PROMPT => Print the data that follows without changing a single word.

━━ THE DATA ━━

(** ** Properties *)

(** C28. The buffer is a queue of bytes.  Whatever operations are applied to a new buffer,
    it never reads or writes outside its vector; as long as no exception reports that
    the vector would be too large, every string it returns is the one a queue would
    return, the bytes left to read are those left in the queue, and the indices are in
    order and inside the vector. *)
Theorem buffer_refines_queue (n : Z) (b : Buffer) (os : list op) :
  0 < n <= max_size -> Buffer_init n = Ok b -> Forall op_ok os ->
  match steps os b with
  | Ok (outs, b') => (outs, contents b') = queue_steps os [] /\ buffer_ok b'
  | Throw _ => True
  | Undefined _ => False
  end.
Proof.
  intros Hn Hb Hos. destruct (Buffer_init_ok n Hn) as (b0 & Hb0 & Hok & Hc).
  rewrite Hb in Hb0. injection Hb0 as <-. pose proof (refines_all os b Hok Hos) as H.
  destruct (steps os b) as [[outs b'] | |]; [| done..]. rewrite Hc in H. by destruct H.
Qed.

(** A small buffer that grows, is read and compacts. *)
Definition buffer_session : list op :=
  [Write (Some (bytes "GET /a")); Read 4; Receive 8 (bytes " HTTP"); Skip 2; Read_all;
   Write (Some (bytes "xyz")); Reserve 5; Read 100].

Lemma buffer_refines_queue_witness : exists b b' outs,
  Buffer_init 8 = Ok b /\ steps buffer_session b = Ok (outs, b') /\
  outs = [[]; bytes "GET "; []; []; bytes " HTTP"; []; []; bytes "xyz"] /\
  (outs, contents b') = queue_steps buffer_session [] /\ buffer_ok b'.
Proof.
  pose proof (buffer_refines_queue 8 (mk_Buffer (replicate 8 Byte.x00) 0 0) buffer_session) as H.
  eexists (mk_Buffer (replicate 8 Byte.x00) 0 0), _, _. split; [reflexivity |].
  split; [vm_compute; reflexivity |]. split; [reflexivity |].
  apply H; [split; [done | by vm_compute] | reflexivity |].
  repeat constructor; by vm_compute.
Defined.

━━━

EXERCISE ANSWER =>
(** ** Properties *)

(** C28. The buffer is a queue of bytes.  Whatever operations are applied to a new buffer,
    it never reads or writes outside its vector; as long as no exception reports that
    the vector would be too large, every string it returns is the one a queue would
    return, the bytes left to read are those left in the queue, and the indices are in
    order and inside the vector. *)
Theorem buffer_refines_queue (n : Z) (b : Buffer) (os : list op) :
  0 < n <= max_size -> Buffer_init n = Ok b -> Forall op_ok os ->
  match steps os b with
  | Ok (outs, b') => (outs, contents b') = queue_steps os [] /\ buffer_ok b'
  | Throw _ => True
  | Undefined _ => False
  end.
Proof.
  intros Hn Hb Hos. destruct (Buffer_init_ok n Hn) as (b0 & Hb0 & Hok & Hc).
  rewrite Hb in Hb0. injection Hb0 as <-. pose proof (refines_all os b Hok Hos) as H.
  destruct (steps os b) as [[outs b'] | |]; [| done..]. rewrite Hc in H. by destruct H.
Qed.

(** A small buffer that grows, is read and compacts. *)
Definition buffer_session : list op :=
  [Write (Some (bytes "GET /a")); Read 4; Receive 8 (bytes " HTTP"); Skip 2; Read_all;
   Write (Some (bytes "xyz")); Reserve 5; Read 100].

Lemma buffer_refines_queue_witness : exists b b' outs,
  Buffer_init 8 = Ok b /\ steps buffer_session b = Ok (outs, b') /\
  outs = [[]; bytes "GET "; []; []; bytes " HTTP"; []; []; bytes "xyz"] /\
  (outs, contents b') = queue_steps buffer_session [] /\ buffer_ok b'.
Proof.
  pose proof (buffer_refines_queue 8 (mk_Buffer (replicate 8 Byte.x00) 0 0) buffer_session) as H.
  eexists (mk_Buffer (replicate 8 Byte.x00) 0 0), _, _. split; [reflexivity |].
  split; [vm_compute; reflexivity |]. split; [reflexivity |].
  apply H; [split; [done | by vm_compute] | reflexivity |].
  repeat constructor; by vm_compute.
Defined.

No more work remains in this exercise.